This week in Savannah, Georgia, SCAD has been host to the Southeastern College Art Conference.
SECAC is a non-profit organization that is all about spreading the visual arts love across the land. Members include anyone interested in promoting the visual arts and range from university faculty and students, museums, scholars and of course, artists.
I’m presenting at one of the sessions for their annual conference tomorrow. I get to talk about The Bachelor. Yes, that one.
So, at these academic conference things, a lot goes on. People present on their work ranging from art history during WWII to the ways new media influences the form. There are lectures, exhibitions and lots of networking. I’ve never seen so many art historians in one place. It’s kind of cool. And strange, even for an art school student. People are making jokes about post-structuralism. You had to be there.
The panel I’m sitting on is discussing the male gaze as it relates to E. Ann Kaplan’s essay about the way female subjects are viewed as objects in cinema. The essay, published about 30 years ago, took from Freud, Lacan and the fabulous Laura Mulvey to craft a new way of dealing with the way we view women in visual media and the impacts of the patriarchal system in which the media was developed. It can get pretty intense. I sometimes feel like I’m over my head. The past few days, tightening up my presentation, I’ve had a lot of reason to believe that is actually the case. But then, how often do you get the chance to talk about the societal ramifications of this:

Season 11, Bachelor Brad Womack (l) discusses his options with host Chris Harrison. Image via ABC.

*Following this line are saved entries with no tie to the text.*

(** X18: for a configured name with no separator in it and no file at that
    name, the search goes through the entries of [..].  An entry there that
    is the configured name followed by the decimal digits of an index below
    [2^31] (with [LONG_MAX] at least [2^31 - 1]), and whose [.ckp] file is in
    [..] too, makes the search end with a file: an entry of [..] that passes
    the tests and whose number is at least that index. *)
Theorem find_restore_file_finds_listed (checkpoint : string) (index : N) (fs : FS) :
  find_last_of separators checkpoint = None ->
  fexists checkpoint fs = false ->
  index < 2 ^ 31 -> (2 ^ 31 - 1 <= LONG_MAX)%Z ->
  (checkpoint +:+ to_wstring index) ∈ get_all_files_from_directory ".." fs ->
  fexists (".." +:+ "/" +:+ (checkpoint +:+ to_wstring index) +:+ ".ckp") fs = true ->
  exists f : string,
    find_restore_file LONG_MAX checkpoint fs = ".." +:+ "/" +:+ f /\
    f ∈ get_all_files_from_directory ".." fs /\
    is_candidate fs ".." checkpoint f = true /\
    (Z.of_N index <= candidate_value LONG_MAX checkpoint f)%Z.
Proof.
  intros Hsep Hnone Hindex Hmax Hlisted Hckp.
  destruct (to_wstring_candidate fs ".." checkpoint index Hindex Hmax Hckp)
    as [Hcand Hvalue].
  unfold find_restore_file, split_checkpoint. rewrite Hsep, Hnone.
  destruct (candidate_fold_max LONG_MAX fs ".." checkpoint
              (get_all_files_from_directory ".." fs) ((-1)%Z, ""))
    as [[_ Hrest] | (f & Hin & Hf & _ & -> & Hrest)]; cbn in *.
  - exfalso. rewrite Forall_forall in Hrest.
    specialize (Hrest _ Hlisted Hcand). lia.
  - exists f. split; [reflexivity|]. split; [exact Hin|]. split; [exact Hf|].
    rewrite Forall_forall in Hrest. rewrite <- Hvalue. exact (Hrest _ Hlisted Hcand).
Qed.

Lemma find_last_of_split (seps : list ascii) (path : string) (pos : nat) :
  find_last_of seps path = Some pos ->
  path = String.substring 0 pos path +:+ substr_from pos path /\
  String.length (String.substring 0 pos path) = pos /\
  exists (c : ascii) (rest : string),
    substr_from pos path = String c rest /\
    existsb (Ascii.eqb c) seps = true /\ find_last_of seps rest = None.
Proof.
  revert pos. induction path as [|c0 path IH]; intros pos; cbn; [discriminate|].
  destruct (find_last_of seps path) as [p|] eqn:Hlast.
  - intros [= <-]. destruct (IH p eq_refl) as (Hsplit & Hlen & c & rest & Hsub & Hc & Hrest).
    unfold substr_from in *. cbn.
    split; [rewrite append_cons, <- Hsplit; reflexivity|].
    split; [rewrite Hlen; reflexivity|].
    exists c, rest. auto.
  - destruct (existsb (Ascii.eqb c0) seps) eqn:Hc0; [|discriminate].
    intros [= <-]. unfold substr_from. cbn. rewrite substring_all.
    split; [reflexivity|]. split; [reflexivity|]. exists c0, path. auto.
Qed.

(** X19: how [RestoreFromCheckpoint()] splits the configured path.  Without a
    separator the directory is [..] and the file name the whole path.  With
    one, directory and file name together give the path back, the directory
    is what comes before the last separator, and the file name starts with
    that separator and has no other. *)
Theorem split_checkpoint_parts (checkpoint : string) :
  (find_last_of separators checkpoint = None ->
   split_checkpoint checkpoint = ("..", checkpoint)) /\
  (forall pos : nat,
     find_last_of separators checkpoint = Some pos ->
     let parent := (split_checkpoint checkpoint).1 in
     let fileName := (split_checkpoint checkpoint).2 in
     checkpoint = parent +:+ fileName /\
     String.length parent = pos /\
     exists (c : ascii) (rest : string),
       fileName = String c rest /\ c ∈ separators /\
       find_last_of separators rest = None).
Proof.
  unfold split_checkpoint. split.
  - intros ->. reflexivity.
  - intros pos Hpos. rewrite Hpos. cbn.
    destruct (find_last_of_split _ _ _ Hpos)
      as (Hsplit & Hlen & c & rest & Hsub & Hc & Hrest).
    split; [exact Hsplit|]. split; [exact Hlen|]. exists c, rest.
    split; [exact Hsub|]. split; [|exact Hrest].
    apply existsb_exists in Hc as (c' & Hin & Heq).
    apply Ascii.eqb_eq in Heq. subst c'. apply list_elem_of_In. exact Hin.
Qed.

(** ** The end of a cross-validation pass *)

Section FiniteSource.
(** A source that runs out: every fetch of at least one sample that returns
    something brings the source closer to its end. *)
Variable remaining : Source -> nat.
Hypothesis fetch_consumes :
  forall (n w r : N) (src : Source),
    n <> 0 ->
    (Source_GetNextMinibatch 0 n w r src).1 <> ∅ ->
    (remaining (Source_GetNextMinibatch 0 n w r src).2 < remaining src)%nat.

Lemma cv_loop_terminates (fuel : nat) (config : Config') (src : Source)
    (t : Trainer) (st : CVState) :
  (remaining src < fuel)%nat ->
  exists r, cv_loop fuel config src t st = Ok r.
Proof.
  revert src t st. induction fuel as [|fuel IH]; intros src t st Hfuel; [lia|].
  cbn. unfold GetCrossValidationMinibatch, GetNextMinibatch.
  destruct (N.eqb_spec (m_crossValidationSchedule config (sampleCount st)) 0)
    as [Hzero|Hsize].
  { rewrite bool_decide_eq_true_2 by apply map_size_empty. eauto. }
  pose proof (fetch_consumes (m_crossValidationSchedule config (sampleCount st))
                1 0 src Hsize) as Hless.
  destruct (Source_GetNextMinibatch 0 _ 1 0 src) as [md src']. cbn in Hless.
  destruct (decide (size md = 0%nat)) as [Hempty|Hsome].
  { rewrite (bool_decide_eq_true_2 _ Hempty).
    rewrite bool_decide_eq_true_2 by apply map_size_empty. eauto. }
  rewrite (bool_decide_eq_false_2 _ Hsome).
  destruct (bool_decide _); [eauto|].
  destruct (TestMinibatch _ t) as [[err count] t'].
  apply IH. rewrite map_size_empty_iff in Hsome. specialize (Hless Hsome). lia.
Qed.

(** X22: with a cross-validation source that runs out, [CrossValidate]
    returns: fuel beyond the distance of the source to its end is enough,
    whatever sizes the schedule asks for (a size of 0 ends the pass at
    once). *)
Theorem CrossValidate_terminates (fuel : nat) (index : N) (s : Session') :
  (forall src : Source,
     m_crossValidationSource s = Some src -> (remaining src < fuel)%nat) ->
  exists (b : bool) (s1 : Session'), CrossValidate fuel index s = Ok (b, s1).
Proof.
  intros Hfuel. unfold CrossValidate.
  destruct (m_crossValidationSource s) as [src|].
  - unfold CrossValidate_pass.
    destruct (cv_loop_terminates fuel (m_config s) src (m_trainer s) CVState_init
                (Hfuel src eq_refl)) as [[[src1 t1] st1] ->].
    cbn. destruct (OnCrossValidationEnd _ _ _ _ _) as [b u]. eauto.
  - destruct (OnCrossValidationEnd _ _ _ _ _) as [b u]. eauto.
Qed.

End FiniteSource.

End MoreProperties.

(** * The session at work

    Runs of the session in the small concrete world. *)

Import Toy.

(** C8, the claim as first stated fails: with an empty file name and the
    largest [size_t] as frequency, which is not zero, [Checkpointing] raises
    nothing and stores the frequency 0. *)
Lemma Checkpointing_accepts_SIZE_MAX :
  SIZE_MAX <> 0 /\
  (forall msg : string,
     Checkpointing "" SIZE_MAX false false (config 10 100) <> Err (InvalidArgument msg)) /\
  m_checkpointFrequencyInSamples
    (built (Checkpointing "" SIZE_MAX false false (config 10 100)) (config 10 100)) = 0.
Proof.
  split; [discriminate|]. split; [intros msg; discriminate | reflexivity].
Qed.

Lemma Checkpointing_empty_path_witness :
  m_withCheckpointing (config 10 100) = false /\
  (exists msg : string,
     Checkpointing "" 5 false false (config 10 100) = Err (InvalidArgument msg)) /\
  (exists c' : @SessionConfig string string _ _ unit,
     Checkpointing "" 0 false false (config 10 100) = Ok c' /\
     m_withCheckpointing c' = true /\
     m_checkPointFileName c' = "" /\
     m_checkpointFrequencyInSamples c' = 0 /\
     m_preserveAllCheckpoints c' = false).
Proof.
  split; [reflexivity|]. split.
  - apply (Checkpointing_empty_path (config 10 100) 5 false false eq_refl).
    left. split; discriminate.
  - apply (Checkpointing_empty_path (config 10 100) 0 false false eq_refl).
    split; [left|]; reflexivity.
Defined.

Lemma GetTrainingMinibatch_shard_witness :
  let warm := distributed_session in
  let late := set_trainer {| seen := 60; learners := []; busy := 0 |} distributed_session in
  (TotalNumberOfSamplesSeen (m_trainer warm) < m_parallelAfterSamples warm /\
   m_workerRank warm = 2 /\ m_numberOfWorkers warm = 4 /\
   GetTrainingMinibatch 10 warm
   = ((GetNextMinibatch (m_inputVarToStream (m_config warm)) (m_mbSource warm) 10 0 1).1,
      set_mbSource
        (GetNextMinibatch (m_inputVarToStream (m_config warm)) (m_mbSource warm) 10 0 1).2
        warm)) /\
  (m_parallelAfterSamples late <= TotalNumberOfSamplesSeen (m_trainer late) /\
   GetTrainingMinibatch 10 late
   = ((GetNextMinibatch (m_inputVarToStream (m_config late)) (m_mbSource late) 10 2 4).1,
      set_mbSource
        (GetNextMinibatch (m_inputVarToStream (m_config late)) (m_mbSource late) 10 2 4).2
        late)).
Proof.
  intros warm late. split.
  - split; [reflexivity|]. split; [reflexivity|]. split; [reflexivity|].
    apply (proj1 (GetTrainingMinibatch_shard 10 warm)). reflexivity.
  - split; [discriminate|].
    apply (proj2 (GetTrainingMinibatch_shard 10 late)). discriminate.
Defined.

Looks innocent enough, right? I’m arguing in my paper that even though The Bachelor appears like a female-driven show, it is actually quite patriarchal in its concept and execution. That not only do female viewers get sucked into the male gaze, one that objectifies both the viewer and object, but that the show perpetuates the stereotypical roles women have played since Kaplan first published her essay several decades ago.
I like exploring these kinds of things. Even though all this theory can drive a person nuts, it really does change the way you see the world. This is my first major academic conference and I’ve heard that sometimes, people can get a bit ornery. Academics like to be right. I come in peace, folks. Peace and theory. Should be fun.